(What needs to be done): Repeat exactly the lines that run from the one containing "cbn [existsb] in" to the end of the data, and leave out all others.

Stored data:

(* ===== verification/BatchApi.v ===== *)
(** Batches over HTTP ([product_api/batches.rs]): the status derived from a
    batch's jobs, the lists and the single batch, and the parameters of one item.

    Submitting and cancelling a batch are in [BatchSubmit].

    Main results: the status says exactly what the jobs' states are; the item's
    overrides replace exactly the parameters they name.  The cursor of the list of
    a batch's jobs is handed out but never read. *)

From S2P Require Import Prelude Text Json HubTypes Principal Helpers Store Batches Accounts Web Auth Paging Members.
From Stdlib Require Import ZArith Lia Ascii.

#[local] Abbreviation Headers := (gmap string string).

(** ** Status *)

Definition batch_status (c : BatchJobCounts) : string :=
  let active := (ct_received c + ct_accepted c + ct_running c + ct_uploading c)%Z in
  if (0 <? active)%Z then "running"
  else if (0 <? ct_queued c)%Z then "queued"
  else if (0 <? ct_completed c)%Z && (ct_failed c =? 0)%Z && (ct_cancelled c =? 0)%Z then "completed"
  else if (0 <? ct_cancelled c)%Z && (ct_completed c =? 0)%Z && (ct_failed c =? 0)%Z then "cancelled"
  else if (ct_completed c =? 0)%Z && ((0 <? ct_failed c)%Z || (0 <? ct_cancelled c)%Z) then "failed"
  else if (0 <? ct_completed c)%Z || (0 <? ct_failed c)%Z || (0 <? ct_cancelled c)%Z then "partial"
  else "queued".

(** The jobs of a batch. *)
Definition batch_rows (d : Db) (organization_id batch_id : string) : list JobTableRow :=
  snd <$> filter (λ kv, kv.1.1 = organization_id ∧ jt_batch_id kv.2 = Some batch_id) (map_to_list (db_jobs d)).

Definition batch_view (d : Db) (organization_id batch_id : string) (b : StoredJobBatch) : BatchView :=
  let counts := batch_job_counts d organization_id batch_id in
  mkBatchView (sb_id b) (sb_workflow_id b) (sb_workflow_version b) (sb_total_jobs b) (batch_status counts) counts (sb_created_at b).

(** ** Parameters of an item *)

Definition merge_parameters (base overrides : Json) : Json :=
  match base, overrides with
  | JObject m, JObject over => JObject (foldl (λ m kv, obj_insert kv.1 kv.2 m) m over)
  | _, _ => base
  end.

(** ** The jobs of a batch *)

(** [ORDER BY batch_index ASC]; [batch_index > $3] never holds of no index. *)
Definition batch_index (r : JobTableRow) : option Z := jt_batch_index r.
Definition index_before (a b : option Z) : Prop :=
  match a, b with Some x, Some y => (x < y)%Z | Some _, None => True | None, _ => False end.
#[export] Instance index_before_dec : RelDecision index_before.
Proof. intros [x|] [y|]; simpl; apply _. Defined.
Definition batch_jobs_page (d : Db) (organization_id batch_id : string) (limit : Z) (after_index : option Z) : list JobTableRow :=
  select_page batch_index index_before
    (match after_index with
     | None => batch_rows d organization_id batch_id
     | Some i => filter (λ r, is_Some (jt_batch_index r)) (batch_rows d organization_id batch_id)
     end) limit (Some <$> after_index).

Definition job_summary (r : JobTableRow) : BatchJobSummary :=
  let j := jt_job r in
  mkBatchJobSummary (sj_id j) (jt_batch_index r) (sj_state j) (sj_progress j) (sj_workflow_id j) (sj_workflow_version j)
    (sj_created_at j).

(** ** Handlers *)

Section batches.
Context `{!Libraries, !TextOrder} (ev : Env) (headers : Headers).
#[local] Abbreviation fail := (product_error (with_id ev headers)).

Definition list_batches (query : CursorQuery) : Handler Response Response :=
  auth ← calling fail (authorize_current ev headers JobsReadOrganization);
  let org := pc_organization_id (ac_principal auth) in
  d ← calling fail store;
  after ← lift fail (read_cursor decode_created_id_cursor (cq_cursor query));
  let page := page_of batch_created encode_created_id_cursor (job_batches_page (dr_db d) org) (batch_page_limit (cq_limit query)) after in
  mret (reply 200 (BatchPage ((λ b, batch_view (dr_db d) org (sb_id b) b) <$> page.1) page.2)).

Definition get_batch (batch_id : string) : Handler Response Response :=
  auth ← calling fail (authorize_current ev headers JobsReadOrganization);
  let org := pc_organization_id (ac_principal auth) in
  d ← calling fail store;
  b ← lift fail (ok_or (NotFound "batch") (job_batch (dr_db d) org batch_id));
  mret (reply 200 (BatchReply (batch_view (dr_db d) org batch_id b))).

Definition list_batch_jobs (batch_id : string) (query : CursorQuery) : Handler Response Response :=
  auth ← calling fail (authorize_current ev headers JobsReadOrganization);
  let org := pc_organization_id (ac_principal auth) in
  d ← calling fail store;
  let limit := batch_page_limit (cq_limit query) in
  let jobs := batch_jobs_page (dr_db d) org batch_id (i64_saturating_add limit 1) None in
  let has_more := (Z.to_nat limit <? length jobs)%nat in
  let items := job_summary <$> take (Z.to_nat limit) jobs in
  let next_cursor := if has_more then (λ j, pretty (default 0%Z (bs_batch_index j))) <$> last items else None in
  mret (reply 200 (BatchJobPage items next_cursor)).
End batches.

(** ** What the status says *)

Definition active_state (x : string) : bool :=
  String.eqb x "received" || String.eqb x "accepted" || String.eqb x "running" || String.eqb x "uploading".
Definition known_state (x : string) : Prop :=
  active_state x = true ∨ x = "queued" ∨ x = "completed" ∨ x = "failed" ∨ x = "cancelled".

Definition states_of (rows : list JobTableRow) : list string := row_state <$> rows.

Lemma batch_count_nonneg d o b x : (0 ≤ batch_count d o b x)%Z.
Proof. unfold batch_count. lia. Qed.

(** A count is positive exactly when a job is in the state. *)
Lemma batch_count_pos d o b x : (0 < batch_count d o b x)%Z ↔ x ∈ states_of (batch_rows d o b).
Proof.
  unfold batch_count, states_of, batch_rows. rewrite list_elem_of_fmap. setoid_rewrite list_elem_of_fmap. split.
  - intros Hs. destruct (map_choose (filter (λ kv, kv.1.1 = o ∧ jt_batch_id kv.2 = Some b ∧ row_state kv.2 = x) (db_jobs d)))
      as (k & r & Hr).
    { intros He. rewrite He, map_size_empty in Hs. lia. }
    apply map_lookup_filter_Some in Hr as [Hr (Ho & Hb & Hx)]. exists r. split; [done|]. exists (k, r). split; [done|].
    apply list_elem_of_filter. split; [done|]. by apply elem_of_map_to_list.
  - intros (r & -> & kv & -> & [[Ho Hb] Hin]%list_elem_of_filter).
    assert (Hne : size (filter (λ kv', kv'.1.1 = o ∧ jt_batch_id kv'.2 = Some b ∧ row_state kv'.2 = row_state kv.2) (db_jobs d)) ≠ 0%nat).
    { apply map_size_non_empty_iff. intros He. apply (f_equal (lookup kv.1)) in He. rewrite lookup_empty in He.
      apply map_lookup_filter_None in He as [He|He]; destruct kv as [k r]; apply elem_of_map_to_list in Hin; [by simplify_eq/=|].
      by apply (He r). }
    lia.
Qed.
Lemma batch_count_tests d o b x :
  (0 <? batch_count d o b x)%Z = bool_decide (x ∈ states_of (batch_rows d o b))
  ∧ (batch_count d o b x =? 0)%Z = negb (bool_decide (x ∈ states_of (batch_rows d o b))).
Proof.
  pose proof (batch_count_nonneg d o b x) as H0. case_bool_decide as Hx.
  - apply batch_count_pos in Hx. split; [by apply Z.ltb_lt|apply Z.eqb_neq; lia].
  - assert (batch_count d o b x = 0)%Z as ->; [|done].
    destruct (decide (0 < batch_count d o b x)%Z) as [Hp|]; [by apply batch_count_pos in Hp|lia].
Qed.

(** What a status means of the states. *)
Definition status_means (status : string) (states : list string) : Prop :=
  if String.eqb status "running" then ∃ x, x ∈ states ∧ active_state x = true
  else (∀ x, x ∈ states → active_state x = false) ∧
    if String.eqb status "queued" then "queued" ∈ states ∨ states = []
    else states ≠ [] ∧ "queued" ∉ states ∧
      if String.eqb status "completed" then ∀ x, x ∈ states → x = "completed"
      else if String.eqb status "cancelled" then ∀ x, x ∈ states → x = "cancelled"
      else if String.eqb status "failed" then "failed" ∈ states ∧ "completed" ∉ states
      else status = "partial" ∧ "completed" ∈ states ∧ ("failed" ∈ states ∨ "cancelled" ∈ states).

Lemma active_count d o b :
  (0 < batch_count d o b "received" + batch_count d o b "accepted" + batch_count d o b "running" + batch_count d o b "uploading")%Z
  ↔ ∃ x, x ∈ states_of (batch_rows d o b) ∧ active_state x = true.
Proof.
  pose proof (batch_count_nonneg d o b). split.
  - intros Hs. destruct (decide (0 < batch_count d o b "received")%Z) as [Hc|]; [apply batch_count_pos in Hc; by eexists|].
    destruct (decide (0 < batch_count d o b "accepted")%Z) as [Hc|]; [apply batch_count_pos in Hc; by eexists|].
    destruct (decide (0 < batch_count d o b "running")%Z) as [Hc|]; [apply batch_count_pos in Hc; by eexists|].
    assert (Hc : (0 < batch_count d o b "uploading")%Z) by lia. apply batch_count_pos in Hc. by eexists.
  - intros (x & Hx & Ha). unfold active_state in Ha. rewrite !orb_true_iff, !String.eqb_eq in Ha.
    pose proof (H "received"). pose proof (H "accepted"). pose proof (H "running"). pose proof (H "uploading").
    destruct Ha as [[[->| ->]| ->]| ->]; apply batch_count_pos in Hx; lia.
Qed.

(** Without active states: the states are the four others. *)
Lemma settled_cases (states : list string) x :
  Forall known_state states → (∀ x, x ∈ states → active_state x = false) → x ∈ states →
  x = "queued" ∨ x = "completed" ∨ x = "failed" ∨ x = "cancelled".
Proof.
  intros Hk Hn Hx. rewrite Forall_forall in Hk. destruct (Hk x Hx) as [Ha|]; [|done]. by rewrite Hn in Ha.
Qed.

(** The status shown for a batch is what its jobs are: running exactly when
    some job is with a worker, otherwise queued when one waits (or there is none
    yet), and when all have ended completed or cancelled if all did, failed if none
    completed and one failed, partial if some completed and others did not. *)
Theorem batch_status_exact d org batch :
  let states := states_of (batch_rows d org batch) in
  Forall known_state states → status_means (batch_status (batch_job_counts d org batch)) states.
Proof.
  intros states Hk. unfold batch_status, batch_job_counts.
  cbn [ct_queued ct_received ct_accepted ct_running ct_uploading ct_completed ct_failed ct_cancelled].
  match goal with |- context [(0 <? ?sum)%Z] => destruct (Z.ltb_spec 0 sum) as [Ha|Ha] end.
  { by apply active_count in Ha. }
  assert (Hn : ∀ x, x ∈ states → active_state x = false).
  { intros x Hx. apply not_true_iff_false. intros Hx'. enough (0 < 0)%Z by lia. eapply Z.lt_le_trans; [|exact Ha].
    apply active_count. eauto. }
  assert (Hcase := λ x, settled_cases states x Hk Hn). clear Hk Ha.
  destruct (batch_count_tests d org batch "queued") as [-> _], (batch_count_tests d org batch "completed") as [-> ->],
    (batch_count_tests d org batch "failed") as [-> ->], (batch_count_tests d org batch "cancelled") as [-> ->].
  fold states. assert (Hempty : "queued" ∉ states → "completed" ∉ states → "failed" ∉ states → "cancelled" ∉ states → states = []).
  { clearbody states. intros. destruct states as [|x l]; [done|].
    destruct (Hcase x (list_elem_of_here _ _)) as [->|[->|[->| ->]]]; set_solver. }
  assert (Hsome : ∀ x, x ∈ states → states ≠ []) by (intros x Hx He; rewrite He in Hx; by apply not_elem_of_nil in Hx).
  clearbody states.
  repeat case_bool_decide; unfold status_means; simpl; (split; [exact Hn|]); [by left|..|by right; apply Hempty].
  all: (split; [by eapply Hsome|]); (split; [done|]); first [by auto | idtac].
  all: intros x Hx; destruct (Hcase x Hx) as [->|[->|[->| ->]]]; done.
Qed.

(** An item's parameters are the base's with the overrides' values in place of
    those they name. *)
Lemma merge_parameters_lookup m over k :
  NoDup over.*1 →
  ∃ merged, merge_parameters (JObject m) (JObject over) = JObject merged
    ∧ obj_get k merged = match obj_get k over with Some v => Some v | None => obj_get k m end.
Proof.
  intros Hnd. eexists. split; [reflexivity|]. revert m. induction over as [|[k1 v1] over IH]; intros m; [done|].
  rewrite fmap_cons, NoDup_cons in Hnd. destruct Hnd as [Hk Hnd]. cbn [foldl fst snd]. rewrite IH by done. clear IH.
  rewrite obj_get_insert. simpl. destruct (String.eqb_spec k k1) as [->|Hne]; [|done].
  destruct (obj_get k1 over) as [v|] eqn:Hg; [|done]. exfalso. apply Hk. clear -Hg. induction over as [|[k2 v2] over IH]; [done|].
  simpl in Hg. destruct (String.eqb_spec k1 k2) as [->|]; [by left|]. right. by apply IH.
Qed.

(** The next page of a batch's jobs is the same page again: the cursor that was
    handed out is not read. *)
Lemma batch_jobs_cursor_ignored `{!Libraries} ev headers batch limit cursor cursor' :
  list_batch_jobs ev headers batch (mkCursorQuery limit cursor) = list_batch_jobs ev headers batch (mkCursorQuery limit cursor').
Proof. done. Qed.

(** ** A batch *)

(** Three jobs: one completed, one failed, one cancelled. *)
Definition ended_job (id state : string) (i : Z) : JobTableRow :=
  mkJobTableRow (mkStoredJob "org" id "a" "api_key" None "w" "1" "{}" "[]" "[]" None None None 1 state None None None 0 10 10)
    (Some "b") (Some i) None.
Definition batch_db : Db :=
  set_jobs (dr_db Accounts.no_rows)
    {[ ("org", "j1") := ended_job "j1" "completed" 0; ("org", "j2") := ended_job "j2" "failed" 1;
       ("org", "j3") := ended_job "j3" "cancelled" 2 ]}.

Lemma batch_status_exact_witness :
  batch_status (batch_job_counts batch_db "org" "b") = "partial"
  ∧ status_means (batch_status (batch_job_counts batch_db "org" "b")) (states_of (batch_rows batch_db "org" "b")).
Proof.
  split; [vm_compute; reflexivity|]. apply batch_status_exact.
  assert (Hs : forallb (λ x, existsb (String.eqb x) ["completed"; "failed"; "cancelled"]) (states_of (batch_rows batch_db "org" "b")) = true)
    by (vm_compute; reflexivity).
  apply Forall_forall. intros x Hx. rewrite forallb_forall in Hs. apply list_elem_of_In in Hx. apply Hs in Hx.
  cbn [existsb] in Hx. rewrite !orb_true_iff, !String.eqb_eq in Hx. unfold known_state. naive_solver.
Defined.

(Result below):
  cbn [existsb] in Hx. rewrite !orb_true_iff, !String.eqb_eq in Hx. unfold known_state. naive_solver.
Defined.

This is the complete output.